_WHAT IS BEING ASKED_
Go through the data and copy each line where the string "first" appears.

_SOURCE DATA_
(* ===== verification/Contract.v ===== *)
(** * The response contract

    [core/responses/envelope_schema.py] (the typed envelope), the schema and
    example builders of [core/api_schemas/envelope.py], the shared responses
    of [core/api_schemas/responses.py] and the endpoint documents of
    [accounts/api_schemas] and [core/api_schemas/system.py], and the schema
    bases of [core/base/schema.py], set against what the builders, the
    exception handler and the account views really answer. *)
From stdpp Require Import base list gmap strings pretty numbers.
From Stdlib Require Import Ascii Lia ZArith.
From S2P Require Import Prelude PyStr PyVal Exceptions Orm Service Cascade Handler Responses ApiKey Accounts.

(** ** [ResponseEnvelope] *)

(** The annotations the model uses. *)
Inductive annotation :=
| AnyT
| BoolT
| StrT
| ListOfDict
| Optional (t : annotation).

Fixpoint has_type (v : pyval) (t : annotation) : bool :=
  match t with
  | AnyT => true
  | BoolT => match v with VBool _ => true | _ => false end
  | StrT => is_str v
  | ListOfDict => match v with VList l => forallb is_dict l | _ => false end
  | Optional t' => match v with VNone => true | _ => has_type v t' end
  end.

(** A field: its name, its annotation and its default, if it has one. *)
Definition ResponseEnvelope : list (string * annotation * option pyval) :=
  [("success", BoolT, None); ("message", StrT, None); ("data", Optional AnyT, Some VNone);
   ("errors", Optional ListOfDict, Some VNone); ("request_id", Optional StrT, Some VNone)].

(** A body that is an instance of the model: its fields are the model's, in
    order, each of its type. *)
Definition instance_of (fields : list (string * annotation * option pyval)) (b : body) : bool :=
  bool_decide (b.*1 = (fun f => KStr f.1.1) <$> fields) &&
  forallb (fun fv => has_type fv.2.2 fv.1.1.2) (zip fields b).

(** ** Schemas *)

Definition str_schema : pyval := VDict [(KStr "type", VStr "string")].
Definition example_of (t : string) (v : pyval) : pyval := VDict [(KStr "type", VStr t); (KStr "example", v)].
Definition request_id_schema : pyval :=
  VDict [(KStr "type", VStr "string"); (KStr "nullable", VBool true);
         (KStr "example", VStr "b0f1e6c2-1a1e-4f7a-9a6a-0b0e2d2b2a9e")].
Definition errors_schema (example : pyval) : pyval :=
  VDict [(KStr "type", VStr "array"); (KStr "items", VDict [(KStr "type", VStr "object")]);
         (KStr "nullable", VBool true); (KStr "example", example)].

Definition envelope_schema (data_schema : option pyval) (success : bool) (message_example : string) : pyval :=
  VDict [
    (KStr "type", VStr "object");
    (KStr "properties", VDict [
      (KStr "success", example_of "boolean" (VBool success));
      (KStr "message", example_of "string" (VStr message_example));
      (KStr "data", match data_schema with
                    | Some s => if truthy s then s
                                else VDict [(KStr "type", VStr "object"); (KStr "nullable", VBool true)]
                    | None => VDict [(KStr "type", VStr "object"); (KStr "nullable", VBool true)]
                    end);
      (KStr "errors", errors_schema VNone);
      (KStr "request_id", request_id_schema)]);
    (KStr "required", VList [VStr "success"; VStr "message"])].

Definition pagination_schema : pyval :=
  VDict [
    (KStr "type", VStr "object");
    (KStr "properties", VDict [
      (KStr "total_count", example_of "integer" (VInt 42));
      (KStr "page_size", example_of "integer" (VInt 20));
      (KStr "page_number", example_of "integer" (VInt 1));
      (KStr "total_pages", example_of "integer" (VInt 3));
      (KStr "has_previous", example_of "boolean" (VBool false));
      (KStr "has_next", example_of "boolean" (VBool true))]);
    (KStr "required", VList [VStr "total_count"; VStr "page_size"; VStr "page_number";
                             VStr "total_pages"; VStr "has_previous"; VStr "has_next"])].

Definition page_schema (item : pyval) : pyval :=
  VDict [(KStr "type", VStr "object");
    (KStr "properties", VDict [
      (KStr "items", VDict [(KStr "type", VStr "array"); (KStr "items", item)]);
      (KStr "pagination", pagination_schema)]);
    (KStr "required", VList [VStr "items"; VStr "pagination"])].

Definition paginated_envelope_schema (item_schema : pyval) : pyval :=
  envelope_schema (Some (page_schema item_schema)) true "Success".

Definition error_envelope (message_example : string) (errors_example : option (list pyval)) : pyval :=
  VDict [
    (KStr "type", VStr "object");
    (KStr "properties", VDict [
      (KStr "success", example_of "boolean" (VBool false));
      (KStr "message", example_of "string" (VStr message_example));
      (KStr "data", VDict [(KStr "type", VStr "object"); (KStr "nullable", VBool true); (KStr "example", VNone)]);
      (KStr "errors", errors_schema (match errors_example with Some l => VList l | None => VNone end));
      (KStr "request_id", request_id_schema)]);
    (KStr "required", VList [VStr "success"; VStr "message"])].

Definition example_request_id : string := "b0f1e6c2-1a1e-4f7a-9a6a-0b0e2d2b2a9e".

Definition envelope_example (data : pyval) (message : string) : pyval :=
  VDict [(KStr "success", VBool true); (KStr "message", VStr message); (KStr "data", data);
         (KStr "errors", VNone); (KStr "request_id", VStr example_request_id)].

Definition error_example (message : string) (errors : option (list pyval)) : pyval :=
  VDict [(KStr "success", VBool false); (KStr "message", VStr message); (KStr "data", VNone);
         (KStr "errors", match errors with Some l => VList l | None => VNone end);
         (KStr "request_id", VStr example_request_id)].
(** ** What the widget calls *)

(** [escape] and the browser's reading of character references; [escapejs];
    [json.dumps(v, indent=2, ensure_ascii=False)], [json.loads]; and
    [build_attrs] of a widget with the attributes [self.attrs]. *)
Class Django_html := {
  escape : string -> string;
  unescape : string -> string;
  escapejs : string -> string;
  json_dumps : pyval -> result py_exn string;
  json_loads : string -> result py_exn pyval;
  build_attrs : list (string * pyval) -> list (string * pyval) -> list (string * pyval) -> list (string * pyval);
}.

(** The characters that end a text, a tag or a quoted attribute. *)
Definition inert_char (c : ascii) : bool := negb (is_char "<" c || is_char ">" c || is_char dquote c).
Definition inert (s : string) : bool := all_chars inert_char s.

(** The five characters [html.escape] replaces. *)
Definition references : list (ascii * string) :=
  [("&"%char, "&amp;"); ("<"%char, "&lt;"); (">"%char, "&gt;"); (dquote, "&quot;"); (squote, "&#x27;")].
Definition escape_char (c : ascii) : string := default (String c "") (od_get c references).

(** *** HTML's newlines *)
Definition lf : ascii := ascii_of_nat 10.
Definition cr : ascii := ascii_of_nat 13.
Definition nul : ascii := ascii_of_nat 0.

(** A carriage return, with the line feed after it if there is one, is read
    as a line feed; [seen] says that the last character was one. *)
Fixpoint newlines_from (seen : bool) (s : string) : string :=
  match s with
  | EmptyString => EmptyString
  | String c s' =>
      if is_char cr c then String lf (newlines_from true s')
      else if seen && is_char lf c then newlines_from false s'
      else String c (newlines_from false s')
  end.
Definition newlines : string -> string := newlines_from false.
(** A line feed right after the opening tag is dropped. *)
Definition drop_newline (s : string) : string :=
  match s with String c s' => if is_char lf c then s' else s | EmptyString => s end.
Definition has_nul (s : string) : bool := negb (all_chars (fun c => negb (is_char nul c)) s).

(** Text these rules leave alone. *)
Definition verbatim (s : string) : bool :=
  all_chars (fun c => negb (is_char cr c || is_char nul c)) s &&
  match s with String c _ => negb (is_char lf c) | EmptyString => true end.

(** [json.loads] and [json.dumps] may each fail in several ways (a
    [RecursionError] of either on a deep document, a plain [ValueError] of
    [loads] on a number of too many digits); nothing is assumed of those.
    [dumps] writes every control character of a string as an escape, so its
    only raw newlines are the line feeds between the lines it lays out. *)
Class Django_html_laws `{Django_html} : Prop := {
  escape_spec : forall s, escape s = sbind escape_char s;
  unescape_escape : forall s, unescape (escape s) = s;
  loads_dumps : forall s v t, json_loads s = Ok v -> json_dumps v = Ok t -> json_loads t = Ok v;
  dumps_verbatim : forall v t, json_dumps v = Ok t -> verbatim t = true;
  (** [{**base_attrs, **extra_attrs}] *)
  build_attrs_merge : forall own base extra, build_attrs own base extra = od_update base extra;
}.

Section widget.
Context `{Django_html}.

(** ** [JsonEditorWidget] *)

(** [__init__]: the attributes handed to [Textarea]. *)
Definition init_attrs (attrs : list (string * pyval)) : list (string * pyval) :=
  od_update [("rows", VInt 18); ("spellcheck", VStr "false"); ("autocomplete", VStr "off");
             ("autocorrect", VStr "off"); ("autocapitalize", VStr "off")] attrs.

(** [except (json.JSONDecodeError, TypeError)] *)
Definition caught (e : py_exn) : bool :=
  match e with Builtin cls _ => str_in cls ["JSONDecodeError"; "TypeError"] | _ => false end.

(** The value as it is shown. *)
Definition pretty_value (value : pyval) : result py_exn pyval :=
  if truthy value then
    match value with
    | VDict _ | VList _ => t ← json_dumps value; Ok (VStr t)
    | VStr s =>
        match (parsed ← json_loads s; json_dumps parsed) with
        | Ok t => Ok (VStr t)
        | Raise e => if caught e then Ok value else Raise e
        end
    | _ => Ok value
    end
  else Ok value.

Definition text_of (v : pyval) : string := default "" (py_str v).

Definition widget_id_of (name : string) (attrs : list (string * pyval)) : pyval :=
  default (VStr ("id_" +:+ name)) (od_get "id" attrs).

Definition editor_class : string :=
  "vLargeTextField border border-base-200 bg-white font-medium " +:+
  "rounded-default shadow-xs text-font-default-light text-sm " +:+
  "focus:outline-2 focus:-outline-offset-2 focus:outline-primary-600 " +:+
  "dark:bg-base-900 dark:border-base-700 dark:text-font-default-dark " +:+
  "dark:scheme-dark px-3 py-2.5 w-full max-w-4xl " +:+
  "font-mono leading-relaxed resize-y tab-size-2".
Definition editor_style : string :=
  "font-family: ui-monospace, SFMono-Regular, 'SF Mono', Menlo, " +:+
  "Consolas, 'Liberation Mono', monospace; " +:+
  "tab-size: 2; white-space: pre;".

Definition final_attrs (own : list (string * pyval)) (name : string) (attrs : list (string * pyval))
    : list (string * pyval) :=
  build_attrs own attrs
    [("name", VStr name); ("id", widget_id_of name attrs); ("class", VStr editor_class);
     ("style", VStr editor_style)].

(** A double quote is written [`] in the literals below. *)
Definition q (s : string) : string := smap (fun c => if is_char "`" c then dquote else c) s.

Definition is_none (v : pyval) : bool := match v with VNone => true | _ => false end.
Definition attr_text (kv : string * pyval) : string := kv.1 +:+ q "=`" +:+ text_of kv.2 +:+ q "`".
Definition attrs_text (attrs : list (string * pyval)) : string :=
  join " " (attr_text <$> filter (fun kv : string * pyval => is_none kv.2 = false) attrs).

Definition template (escaped_id escaped_id_js attrs_str escaped_value : string) : string :=
  q "
        <div class=`flex flex-col gap-1.5 max-w-4xl` id=`" +:+
  escaped_id +:+
  q "_wrapper`>
            <div class=`flex items-center justify-end`>
                <button type=`button` id=`" +:+
  escaped_id +:+
  q "_format`
                    class=`font-medium inline-flex items-center gap-1 rounded-default
                           justify-center whitespace-nowrap cursor-pointer px-2 py-1 text-xs
                           border border-base-200 shadow-xs text-important
                           bg-white dark:bg-base-900 dark:border-base-700
                           hover:bg-base-100 dark:hover:bg-base-800`>
                    <span class=`material-symbols-outlined` style=`font-size: 14px;`>format_align_left</span>
                    Format
                </button>
            </div>
            " +:+
  "<textarea " +:+ attrs_str +:+ ">" +:+ escaped_value +:+ "</textarea>" +:+
  q "
            <div class=`flex items-center justify-end`>
                <div id=`" +:+
  escaped_id +:+
  q "_status` class=`text-xs flex items-center gap-1`></div>
            </div>
        </div>
        <script>
        (function() {
            const ta = document.getElementById(`" +:+
  escaped_id_js +:+
  q "`);
            const statusEl = document.getElementById(`" +:+
  escaped_id_js +:+
  q "_status`);
            const formatBtn = document.getElementById(`" +:+
  escaped_id_js +:+
  q "_format`);

            function validate() {
                const val = ta.value.trim();
                if (!val) {
                    statusEl.innerHTML = '';
                    return;
                }
                try {
                    JSON.parse(val);
                    statusEl.innerHTML =
                        '<span class=`text-green-600 dark:text-green-400 flex items-center gap-1`>' +
                        '<span class=`material-symbols-outlined` style=`font-size:14px`>check_circle</span>' +
                        ' Valid JSON</span>';
                } catch (e) {
                    statusEl.innerHTML =
                        '<span class=`text-red-600 dark:text-red-400 flex items-center gap-1`>' +
                        '<span class=`material-symbols-outlined` style=`font-size:14px`>error</span> ' +
                        e.message.replace(/</g, '&lt;') + '</span>';
                }
            }

            formatBtn.addEventListener(`click`, function() {
                const val = ta.value.trim();
                if (!val) return;
                try {
                    const parsed = JSON.parse(val);
                    ta.value = JSON.stringify(parsed, null, 2);
                    validate();
                } catch (e) {
                    validate();
                }
            });

            ta.addEventListener(`keydown`, function(e) {
                if (e.key === `Tab`) {
                    e.preventDefault();
                    const start = this.selectionStart;
                    const end = this.selectionEnd;
                    this.value = this.value.substring(0, start) + `  ` + this.value.substring(end);
                    this.selectionStart = this.selectionEnd = start + 2;
                    validate();
                }
            });

            ta.addEventListener(`input`, validate);
            validate();
        })();
        </script>
        ".

(** [render]; [own] is [self.attrs], an absent or empty [attrs] is []. *)
Definition render (own : list (string * pyval)) (name : string) (value : pyval) (attrs : list (string * pyval))
    : result py_exn string :=
  value ← pretty_value value;
  let widget_id := text_of (widget_id_of name attrs) in
  Ok (template (escape widget_id) (escapejs widget_id) (attrs_text (final_attrs own name attrs))
        (escape (if truthy value then text_of value else ""))).

(** ** What a browser finds *)

(** The text after the first [p], and the text up to it. *)
Fixpoint after (p s : string) : option string :=
  if startswith p s then Some (sdrop (slen p) s)
  else match s with String _ s' => after p s' | EmptyString => None end.
Fixpoint before (p s : string) : option string :=
  if startswith p s then Some ""
  else match s with String c s' => String c <$> before p s' | EmptyString => None end.

(** What stands between the tags of the first textarea of a page. *)
Definition textarea_source (html : string) : option string :=
  tag ← after "<textarea " html; body ← after ">" tag; before "</textarea>" body.
(** The text a browser reads there: newlines normalised (of the whole page in
    a browser; what surrounds the text begins and ends with a bracket, so the
    part can be normalised alone), references resolved, and one line feed
    right after the opening tag dropped.  [None] for a NUL, which a browser
    replaces by a character outside this alphabet. *)
Definition textarea_text (source : string) : option string :=
  if has_nul source then None else Some (drop_newline (unescape (newlines source))).
Definition displayed (html : string) : option string := textarea_source html ≫= textarea_text.

(** ** Lemmas *)

(** No occurrence of [p] begins in [u], whatever follows it. *)
Fixpoint quiet (p u : string) : bool :=
  match u with
  | EmptyString => true
  | String _ u' => negb (startswith p u || startswith u p) && quiet p u'
  end.

Lemma startswith_overlap p u w : startswith p (u +:+ w) = true -> startswith p u || startswith u p = true.
Proof.
  revert u. induction p as [|c p IH]; intros u; [done|]. destruct u as [|d u]; [by rewrite orb_true_r|].
  cbn. intros [Hc Hs]%andb_true_iff. apply bool_decide_eq_true in Hc as ->.
  rewrite bool_decide_true by done. by apply IH.
Qed.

_EXERCISE RESPONSE_
(** The text after the first [p], and the text up to it. *)
(** What stands between the tags of the first textarea of a page. *)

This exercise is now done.